— Saved data entries —
(** What RFC 4511 promises of the server: a success means that the request was carried
    out; noSuchAttribute and attributeOrValueExists mean that it was not and that it
    contradicts the entry, and they are not results of connecting, StartTLS or bind.
    Any other error may hide that the request was carried out. *)
Record rfc4511 (o : Oracle) (dn : string) (e0 : Values) : Prop := {
  rfc_success : ∀ l conn ops, ma_err (o_Modify o l conn dn ops) = None → ma_applied (o_Modify o l conn dn ops) = true;
  rfc_conflict : ∀ l conn ops e, ma_err (o_Modify o l conn dn ops) = Some e → converged_code e = true →
    ma_applied (o_Modify o l conn dn ops) = false ∧ conflict (entry_after dn e0 l) ops;
  rfc_dial : ∀ l u t e, o_dial o l u t = inr e → converged_code e = false;
  rfc_StartTLS : ∀ l conn e, o_StartTLS o l conn = Some e → converged_code e = false;
  rfc_Bind : ∀ l conn e, o_Bind o l conn = Some e → converged_code e = false }.

(** Entries are compared attribute by attribute. *)
Definition same (e e' : Values) : Prop := ∀ a, e a = e' a.

#[export] Instance same_equiv : Equivalence same.
Proof.
  split; [by intros e a|by intros e e' H a; symmetry|].
  intros e1 e2 e3 H1 H2 a. by transitivity (e2 a).
Qed.

#[export] Instance apply_op_proper : Proper (same ==> eq ==> same) apply_op.
Proof. intros e e' H op ? <- a. unfold apply_op. by rewrite H. Qed.

#[export] Instance apply_ops_proper ops : Proper (same ==> same) (apply_ops ops).
Proof. induction ops as [|op ops IH]; intros e e' H; simpl; [done|]. apply IH. by apply apply_op_proper. Qed.

(** On each attribute, operations keep some of the values and add some. *)
Lemma apply_ops_shape ops a :
  ∃ keep new : string → Prop, ∀ (e : Values) v, v ∈ apply_ops ops e a ↔ (v ∈ e a ∧ keep v) ∨ new v.
Proof.
  induction ops as [|op ops (keep & new & IH)] using rev_ind.
  { exists (λ _, True), (λ _, False). intros. simpl. tauto. }
  assert (Hop : ∃ k n : string → Prop, ∀ (e : Values) v, v ∈ apply_op e op a ↔ (v ∈ e a ∧ k v) ∨ n v).
  { unfold apply_op. destruct (decide (a = mo_attr op)); [|exists (λ _, True), (λ _, False); tauto].
    unfold op_effect. destruct (mo_kind op).
    - destruct (mo_values op) as [|v l]; [exists (λ _, False), (λ _, False)|exists (λ x, x ∉ v :: l), (λ _, False)]; set_solver.
    - exists (λ _, True), (λ x, x ∈ mo_values op). set_solver.
    - exists (λ _, False), (λ x, x ∈ mo_values op). set_solver. }
  destruct Hop as (k & n & Hop). exists (λ v, keep v ∧ k v), (λ v, (new v ∧ k v) ∨ n v). intros e v.
  unfold apply_ops in *. rewrite foldl_app. simpl. rewrite Hop, IH. tauto.
Qed.

Lemma apply_ops_idem ops e : same (apply_ops ops (apply_ops ops e)) (apply_ops ops e).
Proof.
  intros a. destruct (apply_ops_shape ops a) as (k & n & H). apply set_eq. intros v. rewrite !H. tauto.
Qed.

(** Splitting an operation by its values changes nothing. *)
Lemma split_values kind a l (e : Values) :
  kind ≠ modifyReplace → l ≠ [] →
  same (apply_ops ((λ v, {| mo_kind := kind; mo_attr := a; mo_values := [v] |}) <$> l) e)
       (apply_op e {| mo_kind := kind; mo_attr := a; mo_values := l |}).
Proof.
  intros Hk Hl. destruct l as [|v l]; [done|clear Hl]. revert v e.
  induction l as [|w l IH]; intros v e; [done|]. rewrite fmap_cons. unfold apply_ops in *. cbn [foldl].
  etransitivity; [apply IH|]. intros b. unfold apply_op. simpl. destruct (decide (b = a)) as [->|]; [|done].
  destruct (decide (a = a)); [|done]. unfold op_effect. simpl. destruct kind; [set_solver|set_solver|done].
Qed.

Lemma singleValueOps_same ops e : same (apply_ops (singleValueOps ops) e) (apply_ops ops e).
Proof.
  revert e. induction ops as [|op ops IH]; intros e; [done|]. unfold apply_ops, singleValueOps in *.
  rewrite bind_cons, foldl_app. cbn [foldl]. etransitivity; [apply IH|]. apply (apply_ops_proper ops).
  destruct op as [kind a vs]; simpl.
  destruct kind, vs as [|v [|w l]]; try done.
  - by apply (split_values modifyDelete a (v :: w :: l) e).
  - by apply (split_values modifyAdd a (v :: w :: l) e).
Qed.

(** An operation on at most one value that contradicts the entry has nothing to do. *)
Definition single (op : modifyOp) : Prop := mo_kind op = modifyReplace ∨ (length (mo_values op) ≤ 1)%nat.

Lemma singleValueOps_single ops : Forall single (singleValueOps ops).
Proof.
  apply Forall_forall. intros op (op' & Hin & _)%list_elem_of_bind. destruct op' as [kind a vs]. simpl in Hin.
  destruct kind, vs as [|v [|w l]]; simpl in Hin;
    try (apply list_elem_of_singleton in Hin as ->; unfold single; simpl; auto with lia);
    apply elem_of_cons in Hin as [->|[->|(x & -> & _)%list_elem_of_fmap]%elem_of_cons]; right; simpl; lia.
Qed.

Lemma single_conflict e op : single op → conflict e [op] → same (apply_op e op) e.
Proof.
  destruct op as [kind a vs]. intros Hs [Hc|[]] b. unfold apply_op. simpl. destruct (decide (b = a)) as [->|]; [|done].
  unfold op_conflict, op_effect in *. unfold single in Hs. simpl in *. destruct kind; [| |done].
  - destruct Hs as [?|Hs]; [done|]. destruct vs as [|v [|w l]]; simpl in Hs; [by rewrite Hc| |lia]. set_solver.
  - destruct Hs as [?|Hs]; [done|]. destruct vs as [|v [|w l]]; simpl in Hs; [set_solver| |lia].
    destruct Hc as [?|Hc]; [set_solver|]. exfalso. apply Hc. apply NoDup_singleton.
Qed.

— PROBLEM TO SOLVE —
The answer must consist solely of the lines from the first line of the data to the line holding "rfc_StartTLS : ∀", each given again exactly.

— SOLVED EXERCISE —
(** What RFC 4511 promises of the server: a success means that the request was carried
    out; noSuchAttribute and attributeOrValueExists mean that it was not and that it
    contradicts the entry, and they are not results of connecting, StartTLS or bind.
    Any other error may hide that the request was carried out. *)
Record rfc4511 (o : Oracle) (dn : string) (e0 : Values) : Prop := {
  rfc_success : ∀ l conn ops, ma_err (o_Modify o l conn dn ops) = None → ma_applied (o_Modify o l conn dn ops) = true;
  rfc_conflict : ∀ l conn ops e, ma_err (o_Modify o l conn dn ops) = Some e → converged_code e = true →
    ma_applied (o_Modify o l conn dn ops) = false ∧ conflict (entry_after dn e0 l) ops;
  rfc_dial : ∀ l u t e, o_dial o l u t = inr e → converged_code e = false;
  rfc_StartTLS : ∀ l conn e, o_StartTLS o l conn = Some e → converged_code e = false;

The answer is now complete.